> _YOUR INSTRUCTIONS_
If a line in the data below holds the word "StoragePayloads", copy it.

> _RECORDS FOR PROCESSING_
+++
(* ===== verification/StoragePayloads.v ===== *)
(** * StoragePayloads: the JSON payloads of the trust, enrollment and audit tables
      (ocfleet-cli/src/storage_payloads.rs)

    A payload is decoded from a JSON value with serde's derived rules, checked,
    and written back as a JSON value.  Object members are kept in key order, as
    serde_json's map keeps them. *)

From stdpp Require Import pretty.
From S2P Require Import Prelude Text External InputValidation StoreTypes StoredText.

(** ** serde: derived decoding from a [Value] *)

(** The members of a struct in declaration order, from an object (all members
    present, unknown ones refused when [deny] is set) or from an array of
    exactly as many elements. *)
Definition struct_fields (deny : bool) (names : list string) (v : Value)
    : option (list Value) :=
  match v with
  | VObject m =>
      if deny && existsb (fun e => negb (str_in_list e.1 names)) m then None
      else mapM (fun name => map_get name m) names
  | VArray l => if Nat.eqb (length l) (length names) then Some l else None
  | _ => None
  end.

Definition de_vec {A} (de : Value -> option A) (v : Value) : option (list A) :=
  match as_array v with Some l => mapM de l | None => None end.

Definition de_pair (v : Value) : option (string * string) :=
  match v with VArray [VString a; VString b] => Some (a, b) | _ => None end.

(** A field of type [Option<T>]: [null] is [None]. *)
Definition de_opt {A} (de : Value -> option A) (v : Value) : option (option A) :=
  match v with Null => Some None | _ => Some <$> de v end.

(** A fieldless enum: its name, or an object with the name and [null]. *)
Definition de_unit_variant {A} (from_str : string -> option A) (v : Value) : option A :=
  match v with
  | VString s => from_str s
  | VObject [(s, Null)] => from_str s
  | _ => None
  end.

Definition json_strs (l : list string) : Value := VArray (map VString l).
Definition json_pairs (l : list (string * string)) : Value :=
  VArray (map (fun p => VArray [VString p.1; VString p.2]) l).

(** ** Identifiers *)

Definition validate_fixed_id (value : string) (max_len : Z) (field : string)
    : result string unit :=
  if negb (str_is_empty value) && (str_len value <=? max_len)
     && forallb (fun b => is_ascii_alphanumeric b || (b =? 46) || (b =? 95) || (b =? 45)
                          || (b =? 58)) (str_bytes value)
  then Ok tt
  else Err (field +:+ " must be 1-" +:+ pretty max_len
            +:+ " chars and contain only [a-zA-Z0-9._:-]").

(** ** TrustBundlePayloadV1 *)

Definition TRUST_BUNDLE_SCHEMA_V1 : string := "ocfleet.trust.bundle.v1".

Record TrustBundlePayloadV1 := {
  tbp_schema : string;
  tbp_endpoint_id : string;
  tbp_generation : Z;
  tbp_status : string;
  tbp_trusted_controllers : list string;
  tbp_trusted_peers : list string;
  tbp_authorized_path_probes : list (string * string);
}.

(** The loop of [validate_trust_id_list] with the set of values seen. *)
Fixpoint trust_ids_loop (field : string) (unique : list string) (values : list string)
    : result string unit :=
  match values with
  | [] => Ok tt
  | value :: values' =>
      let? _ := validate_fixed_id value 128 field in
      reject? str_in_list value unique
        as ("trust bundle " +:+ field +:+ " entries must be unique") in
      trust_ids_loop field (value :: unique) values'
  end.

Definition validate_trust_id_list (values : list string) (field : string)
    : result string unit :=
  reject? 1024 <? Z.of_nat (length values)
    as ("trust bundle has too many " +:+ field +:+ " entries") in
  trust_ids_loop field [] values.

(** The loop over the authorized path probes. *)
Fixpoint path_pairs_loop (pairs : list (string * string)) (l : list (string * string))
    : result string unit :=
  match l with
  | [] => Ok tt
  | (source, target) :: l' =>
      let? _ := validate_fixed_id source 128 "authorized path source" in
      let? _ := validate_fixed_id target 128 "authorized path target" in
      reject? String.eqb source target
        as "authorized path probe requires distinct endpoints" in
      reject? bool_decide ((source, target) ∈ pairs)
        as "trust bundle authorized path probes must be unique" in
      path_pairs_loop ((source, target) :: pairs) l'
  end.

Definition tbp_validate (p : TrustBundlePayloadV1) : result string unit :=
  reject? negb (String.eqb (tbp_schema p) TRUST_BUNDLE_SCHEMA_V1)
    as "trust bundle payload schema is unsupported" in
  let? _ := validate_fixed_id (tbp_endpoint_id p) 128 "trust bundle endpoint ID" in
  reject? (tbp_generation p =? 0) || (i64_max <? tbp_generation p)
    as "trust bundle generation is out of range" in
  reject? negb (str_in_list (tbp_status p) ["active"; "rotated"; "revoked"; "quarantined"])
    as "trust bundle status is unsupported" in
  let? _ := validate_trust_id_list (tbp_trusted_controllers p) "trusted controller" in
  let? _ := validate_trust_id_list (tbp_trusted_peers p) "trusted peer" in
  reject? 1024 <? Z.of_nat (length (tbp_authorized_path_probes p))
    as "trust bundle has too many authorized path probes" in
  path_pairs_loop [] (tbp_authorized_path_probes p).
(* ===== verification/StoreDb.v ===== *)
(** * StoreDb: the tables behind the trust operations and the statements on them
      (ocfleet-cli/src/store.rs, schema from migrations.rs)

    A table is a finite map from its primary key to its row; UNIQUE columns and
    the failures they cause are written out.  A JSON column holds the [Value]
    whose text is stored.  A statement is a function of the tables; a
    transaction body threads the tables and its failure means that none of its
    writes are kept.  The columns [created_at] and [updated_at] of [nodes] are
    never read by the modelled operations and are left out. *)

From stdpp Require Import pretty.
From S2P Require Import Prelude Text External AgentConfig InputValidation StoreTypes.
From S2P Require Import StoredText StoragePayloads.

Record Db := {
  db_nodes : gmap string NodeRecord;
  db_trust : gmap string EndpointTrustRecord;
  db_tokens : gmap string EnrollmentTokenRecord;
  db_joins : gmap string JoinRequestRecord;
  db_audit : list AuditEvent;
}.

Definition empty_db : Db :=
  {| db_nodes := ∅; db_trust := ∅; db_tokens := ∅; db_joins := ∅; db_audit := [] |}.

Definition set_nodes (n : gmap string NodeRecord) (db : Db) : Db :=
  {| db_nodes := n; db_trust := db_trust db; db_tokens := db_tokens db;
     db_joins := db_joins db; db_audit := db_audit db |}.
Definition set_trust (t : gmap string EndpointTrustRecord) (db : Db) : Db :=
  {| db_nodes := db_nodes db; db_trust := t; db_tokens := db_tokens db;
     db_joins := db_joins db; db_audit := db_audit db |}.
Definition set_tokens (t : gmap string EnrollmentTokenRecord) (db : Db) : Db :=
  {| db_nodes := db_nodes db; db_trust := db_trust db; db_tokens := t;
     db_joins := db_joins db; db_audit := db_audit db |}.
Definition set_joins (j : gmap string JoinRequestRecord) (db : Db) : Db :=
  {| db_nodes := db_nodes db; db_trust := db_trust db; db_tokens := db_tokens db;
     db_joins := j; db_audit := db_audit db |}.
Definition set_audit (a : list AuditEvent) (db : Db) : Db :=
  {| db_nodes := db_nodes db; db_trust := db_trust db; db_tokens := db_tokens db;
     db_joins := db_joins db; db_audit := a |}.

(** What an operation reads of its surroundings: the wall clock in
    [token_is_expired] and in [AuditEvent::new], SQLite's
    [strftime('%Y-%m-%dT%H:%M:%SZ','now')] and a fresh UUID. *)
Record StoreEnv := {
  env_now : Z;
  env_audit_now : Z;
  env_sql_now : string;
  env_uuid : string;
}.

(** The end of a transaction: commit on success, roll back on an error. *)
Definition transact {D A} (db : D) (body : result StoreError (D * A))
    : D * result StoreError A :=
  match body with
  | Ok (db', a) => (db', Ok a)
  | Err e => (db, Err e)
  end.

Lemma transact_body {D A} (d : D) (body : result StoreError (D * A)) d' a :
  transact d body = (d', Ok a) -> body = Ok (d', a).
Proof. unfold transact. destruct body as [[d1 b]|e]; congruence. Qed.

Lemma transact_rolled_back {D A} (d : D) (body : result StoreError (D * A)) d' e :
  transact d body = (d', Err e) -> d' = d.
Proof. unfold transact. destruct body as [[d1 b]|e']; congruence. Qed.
+++
> _SOLUTION TO THE PROBLEM_
(* ===== verification/StoragePayloads.v ===== *)
(** * StoragePayloads: the JSON payloads of the trust, enrollment and audit tables
From S2P Require Import StoredText StoragePayloads.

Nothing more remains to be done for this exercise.